A gaggle of elementary school girls pile into a cycle rickshaw to get their learn on.
In India, education up to a certain point is free (I believe up to middle school). Transportation to education is not. Wake up early enough in the morning and you see a potpourri of methods scraped together to move children to school, often employing techniques that circus clowns would envy.
An auto rickshaw driver leisurely finishes a conversation as schoolboys await their ride.
Time is not money in India. Locals frequently waste each other's time with apparent little concern. Traffic operates in a similar manner. Sure, why not make a 19 point u-turn in the middle of a busy alleyway? And please take your time because we all enjoy watching your mastery of a manual transmission.

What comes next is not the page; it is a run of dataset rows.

(** * HamedStack.QueryBuilder: the [Query] node model and the fluent
    [QueryBuilder] of [src/index.ts], embedded over an explicit object store.

    The TypeScript class keeps one private reference [currentQuery] to a
    mutable [Query] object; [add] and [group] allocate further objects and
    arrays and push references into the [Queries] array of the current node,
    and [build] hands out the live reference.  The embedding therefore keeps a
    store of objects addressed by locations, and every method is a
    computation over that store which either returns or throws. *)

Set Warnings "-register-all".
From Stdlib Require Import ZArith.
From stdpp Require Import base option list strings.

(** ** The two enumerations

    TypeScript numeric enums: the members are numbered from zero in the order
    of declaration. *)

Module Operator.
Inductive t : Set := And | Or | Xor.

Definition value (o : t) : Z :=
  match o with And => 0%Z | Or => 1%Z | Xor => 2%Z end.
End Operator.

Module Filter.
Inductive t : Set :=
| Equal | NotEqual | GreaterOrEqual | LessOrEqual | GreaterThan | LessThan
| StartsWith | EndsWith | DoesNotStartWith | DoesNotEndWith
| Contains | DoesNotContain | IsNull | NotNull | Matches | DoesNotMatch
| In | NotIn | All | Any.

Definition value (f : t) : Z :=
  (match f with
   | Equal => 0 | NotEqual => 1 | GreaterOrEqual => 2 | LessOrEqual => 3
   | GreaterThan => 4 | LessThan => 5 | StartsWith => 6 | EndsWith => 7
   | DoesNotStartWith => 8 | DoesNotEndWith => 9 | Contains => 10
   | DoesNotContain => 11 | IsNull => 12 | NotNull => 13 | Matches => 14
   | DoesNotMatch => 15 | In => 16 | NotIn => 17 | All => 18 | Any => 19
   end)%Z.
End Filter.

(** The truthiness test [if (condition)] applied to a number. *)
Definition ToBoolean (n : Z) : bool := negb (Z.eqb n 0).

(** ** Values of type [any] and thrown values

    The [Value] of a condition is not interpreted by the builder; numbers are
    kept as integers here. *)

Inductive JsValue : Type :=
| JsUndefined
| JsNull
| JsBoolean (b : bool)
| JsNumber (n : Z)
| JsString (s : string)
| JsArray (items : list JsValue).

(** What a computation may throw: a value thrown by caller code, or the
    TypeError of the runtime when a reference is not of the expected kind. *)
Inductive error : Type :=
| Thrown (v : JsValue)
| TypeError.

(** ** Objects and the store *)

Abbreviation loc := nat.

A van engorged with li'l chitlins awaits a tardy child to emerge from her house.
A lone pre-schooler in a modified cycle rickshaw.
Notice the scrapes and structural damage on the top of this death trap. I'm thinking the rickshaw driver lost control a few times and sent the thing rolling like an errant Nascar vehicle. Luckily Indian children are resilient little buggers. Dust 'em off and their ready to go again.
If you've read down this far and you didn't understand the 'short rickshaw' reference, you're probably one of my international viewers. In the US, special needs children often ride a modified, shorter version of a large yellow school bus.